Breiman explains his objections to the data modelling culture. Data modelling makes conclusions about the model, not about reality. There is no way to uniquely model the true form of nature’s function from pairs of inputs/outputs. What this model can do is to generalize to new data, not to give us the true form of a function. Whether this true form exist or not, it is not the task of a modelling and simulation method, but a matter of the right generalization process, something where humans are still superior to machines.

7.2 Mechanism or Causality

Hume argued that causality cannot be perceived and instead we can only perceive correlation. And indeed the basic biological experiments aim at finding a correlation (positive or negative) between some features and effects.

Biologists then want to understand why the effect can be explained in terms of metabolism, transformation substances, and so on. This is often called with the vague terms of “mode of action”, or “mechanistic interpretation”. Vagueness derives from the fact that there is no unique definition of mode of action: in some cases this is an observed behaviour as narcosis, in other cases it is a supposed chemical transformation. This is more complex than considering the organic chemical transformations since they happen in an organism where different biological pathways are usually supposed.

Inferring causality from data through Bayesian networks is today an active area of research and hopefully some answers could be found using those tools [27].

7.3 Ethical Issues

Toxicity testing typically involves studying adverse health outcomes in animals subjected to high doses of toxicants with subsequent extrapolation to expected human responses at lower doses. The system is expensive, time-consuming, low-throughput and often provides results of limited predictive value for human health. There are more than \(80{,}000\) chemicals to which humans are potentially exposed but whose potential toxicity remains largely unknown. Each year a few hundred new substances are registered. Is it really necessary to test all of them on animals?

The Declaration of Bologna, 1999, called the 3 R (Reduce, Refine, Replace), proposed a manifesto to develop alternative methods that could save millions of animals. In this scenario, the ethical issues are advocated also by authorities that have to protect humans, and that see use of animals as ethical than that of humans.

Generally, the stakeholders, often with competing needs, in the toxicity assessment are:

  • Scientists and producers: they want modelling and discovery of properties. In other words, they want to build knowledge and translate it in products.

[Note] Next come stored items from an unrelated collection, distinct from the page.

(** ** What [run_immunopdb] leaves behind and what it logs *)

(** X8. With [use_temp] true, [run_immunopdb] first allocates a temporary
    output file: if that raises, nothing has happened; if not, the file
    exists afterwards whatever the child did, also when the call returns
    [None].  With [use_temp] false it allocates nothing: the output path is
    [fixed_pdb_path] with [.pdb] replaced by [_immuno_output.pdb], and that
    file is there afterwards only if the child itself created it.  In both
    cases [immunopdb.log] is created, if it was missing, once
    [subprocess.run] has returned and the log could be opened. *)
Theorem run_immunopdb_output_file env fixed_pdb_path use_temp log_output w :
  let w' := snd (run_immunopdb env fixed_pdb_path use_temp log_output w) in
  let with_log (m : filesystem) :=
    if child_ran env && returns (log_open env)
    then ensure_file immunopdb_log m else m in
  (truthy use_temp = true ->
     match tmp_output env with
     | Returns _ =>
         fs w' = with_log (<[Path (temp_name (next_tmp w) "_immuno_output.pdb")
                             := File Raw]> (fs w))
         /\ next_tmp w' = S (next_tmp w)
     | Raises _ => w' = w
     end)
  /\ (truthy use_temp = false ->
        next_tmp w' = next_tmp w
        /\ fs w' = with_log
                     (if child_writes_output env
                      then <[Path (str_replace ".pdb" "_immuno_output.pdb"
                                     fixed_pdb_path) := File Raw]> (fs w)
                      else fs w)).
Proof.
  cbv zeta.
  destruct (run_immunopdb_world env fixed_pdb_path use_temp log_output w)
    as (Hfs & Hn & _).
  unfold immuno_output_file, allocated, annotate_files, child_wrote in Hfs.
  cbv zeta in Hfs.
  split; intros Hu; rewrite Hu in Hfs, Hn; cbn [negb orb andb] in Hfs, Hn.
  - destruct (run_immunopdb_run env fixed_pdb_path use_temp log_output w)
      as [[Hal _] | [Hal (e & w' & Heq & _ & He & ->)]].
    + unfold allocated in Hal. rewrite Hu in Hal. cbn [negb orb] in Hal.
      destruct (tmp_output env) as [[]|e]; [|discriminate]. auto.
    + rewrite He, Heq. reflexivity.
  - auto.
Qed.
(** The configurations appended by step 5 of [process_project]. *)
Definition annunciator_configs (answers : ProjectAnswers.t)
    (base_constraints : gmap string PyVal) (total_boq : DeviceBOQ.t)
    : list PanelConfiguration.t :=
  let audio :=
    if ProjectAnswers.remote_annunciator_with_audio_control answers then
      [ RemoteAnnunciatorHandler.create_annunciator_config base_constraints true
          (ProjectAnswers.audio_control_led_switches answers)
          (ProjectAnswers.audio_control_led_switches answers) ]
    else [] in
  let standard :=
    if (0 <? DeviceBOQ.remote_annunciator total_boq)
       && negb (ProjectAnswers.remote_annunciator_with_audio_control answers)
    then
      map (fun idx : nat =>
             PanelConfiguration.with_panel_id
               (RemoteAnnunciatorHandler.create_annunciator_config
                  base_constraints false false false)
               (numbered "ANNUNCIATOR-" idx))
          (seq 0 (Z.to_nat (DeviceBOQ.remote_annunciator total_boq)))
    else [] in
  (audio ++ standard)%list.

(** [process_project]. [workbook_readable] says whether the Q&A workbook
    loads; when it does not, [QandAProcessor.__init__] raises and the result
    is [None]. The result holds the updated configurator and the returned
    list, which is [self.panel_configurations]. *)
Definition process_project (self : t) (workbook_readable : bool)
    (qa_answers : gmap Z string) (total_boq : DeviceBOQ.t) (num_panels : Z)
    : option (t * list PanelConfiguration.t) :=
  if negb workbook_readable then None else
  let answers := QandAProcessor.process_answers ProjectAnswers.new qa_answers in
  let base_constraints := QandAProcessor.to_cpsat_constraints answers in
  let base_constraints :=
    if 0 <? DeviceBOQ.fire_phone_jack total_boq then
      <["fire_phone_circuits" :=
          VInt (Py.ceil (Py.truediv (DeviceBOQ.fire_phone_jack total_boq) 10))]>
        (<["fire_phone_jack_count" := VInt (DeviceBOQ.fire_phone_jack total_boq)]>
           base_constraints)
    else base_constraints in
  let panel_boqs :=
    if 1 <? num_panels
    then MultiPanelBOQHandler._divide_equal total_boq num_panels
    else [total_boq] in
  let mains := imap (main_config base_constraints) panel_boqs in
  let configs :=
    (panel_configurations self ++ mains
     ++ annunciator_configs answers base_constraints total_boq)%list in
  Some (mk (Some answers) configs, configs).

(** The BOQ dictionary of [get_cpsat_inputs]: fourteen of the sixteen device
    fields, the zero (and negative) quantities removed. *)
Definition boq_dict (boq : DeviceBOQ.t) : pydict Z :=
  List.filter (fun kv : string * Z => 0 <? snd kv)
    [ ("smoke_detector", DeviceBOQ.smoke_detector boq);
      ("heat_detector", DeviceBOQ.heat_detector boq);
      ("duct_detector", DeviceBOQ.duct_detector boq);
      ("beam_detector", DeviceBOQ.beam_detector boq);
      ("manual_station", DeviceBOQ.manual_station boq);
      ("horn_strobe", DeviceBOQ.horn_strobe boq);
      ("strobe_only", DeviceBOQ.strobe_only boq);
      ("horn_only", DeviceBOQ.horn_only boq);
      ("addressable_horn_strobe", DeviceBOQ.addressable_horn_strobe boq);
      ("speaker", DeviceBOQ.speaker boq);
      ("speaker_strobe", DeviceBOQ.speaker_strobe boq);
      ("monitor_module", DeviceBOQ.monitor_module boq);
      ("control_relay", DeviceBOQ.control_relay boq);
      ("fire_phone_jack", DeviceBOQ.fire_phone_jack boq) ].

Definition get_cpsat_inputs (self : t) : list (pydict Z * gmap string PyVal) :=
  map (fun config =>
         (boq_dict (PanelConfiguration.boq config), PanelConfiguration.constraints config))
    (panel_configurations self).
End ProjectConfigurator.

(** ** cp_sat_rule_engine.py: data structures *)

Module ModuleDefinition.
Record t := mk {
  model_number : string;
  description : string;
  compatible_panels : list string;
  compatible_protocols : list string;
  total_point_capacity : option string;
  circuit_capacity : option string;
  supervisory_current : option Q;
  alarm_current : option Q;
  supported_speakers : option string;
  circuits : option string;
  compulsory_main_modules : list string;
  module_role : string;
  physical_size : string;
  mounted_on : string;
  dependencies : list string;
  specification_categories : list string;
  keywords : list string;
  price : Q;
  internal_space : Q;
  door_space : Q;
}.

(** The [block_count] property. *)
Definition block_count (m : t) : Q :=
  if Py.Qnonzero (internal_space m) || Py.Qnonzero (door_space m)
  then (internal_space m + door_space m)%Q
  else if negb (Py.truthy_str (physical_size m)) then 0%Q
  else
    let size_lower := Py.lower (physical_size m) in
    let digits := Py.filter_chars (fun ch => Py.isdigit ch || Ascii.eqb ch ".") size_lower in
    if Py.truthy_str digits then default 0%Q (Py.float_of_decimal digits) else 0%Q.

  • Regulators and standardization organizations: they want be convinced by some general rule (mechanism of action). In other words, they want to reduce the risk of erroneous evaluations and be fast in decisions.

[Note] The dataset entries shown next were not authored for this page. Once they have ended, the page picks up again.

(** C2. In any interleaving of puts and takes on a [CircularQueue], every
    call returns, the items handed out followed by the items still queued
    form a subsequence of the items put, and when the items put are
    pairwise distinct, an item put before another is handed out before it
    whenever both are handed out. On a queue of capacity 2, putting 1, 2
    and 3 leaves 2 and 3 in the queue, and three takes then give 2, 3 and
    the empty result. *)
Theorem C2_fifo_among_survivors :
  (forall (A : Type) (C : Z) (ops : list (op A)),
     exists qf out,
       run_ops (CircularQueue C) ops = Return (qf, out) /\
       sublist (taken out ++ queue qf) (puts_of ops) /\
       (NoDup (puts_of ops) ->
        forall (i j k m : nat) (a b : A),
          puts_of ops !! i = Some a -> puts_of ops !! j = Some b -> (i < j)%nat ->
          taken out !! k = Some a -> taken out !! m = Some b -> (k < m)%nat)) /\
  run_ops (CircularQueue 2) [Put 1; Put 2; Put 3] = Return (mkQueue 2 [2; 3], []) /\
  run_ops (mkQueue 2 [2; 3]) [Take; Take; Take] =
    Return (mkQueue 2 [], [Some 2; Some 3; None]).
Proof.
  split; [|split; reflexivity].
  intros A C ops.
  destruct (run_ops_sublist ops (CircularQueue C)) as (qf & out & Hrun & Hsub).
  simpl in Hsub. exists qf, out. split; [done|]. split; [done|].
  intros Hnd i j k m a b Hi Hj Hij Hk Hm.
  assert (sublist (taken out) (puts_of ops)) as Hsub'.
  { etrans; [|exact Hsub]. by apply sublist_inserts_r. }
  destruct (lt_eq_lt_dec k m) as [[Hlt|Heq]|Hgt]; [done| |].
  - subst m. rewrite Hk in Hm. inversion Hm; subst b.
    pose proof (NoDup_lookup _ _ _ _ Hnd Hi Hj). lia.
  - destruct (sublist_lookup_ordered _ _ m k b a Hsub' Hgt Hm Hk)
      as (j' & i' & Hlt & Hj' & Hi').
    pose proof (NoDup_lookup _ _ _ _ Hnd Hi Hi').
    pose proof (NoDup_lookup _ _ _ _ Hnd Hj Hj'). lia.
Qed.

  • Public, media, and opinion makers; they want to be fully protected against risk.

8 Conclusions

Since about 20 years chemical experimentation is more and more replaced by modelling and virtual experimentation. It has even been speculated that the vast majority of the discovery process for novel chemical entities will one day be performed in silico rather than in vitro or in vivo.

However in silico modelling of biological properties is a debated topic. Along-side classical methods as in vivo and in vitro experiments, the use of computational tools is gaining more and more interest. The usage of predictive QSARs is growing, since they provide fast, reliable, and quite accurate responses. They are candidates as accompaniment or replacement of existing techniques.

Finally, as shown in this chapter, the use of computers in chemistry and life sciences brings better tools to science and an open question: is computing (i.e., algorithms) able to capture and express knowledge about physical systems, and biological phenomena in particular?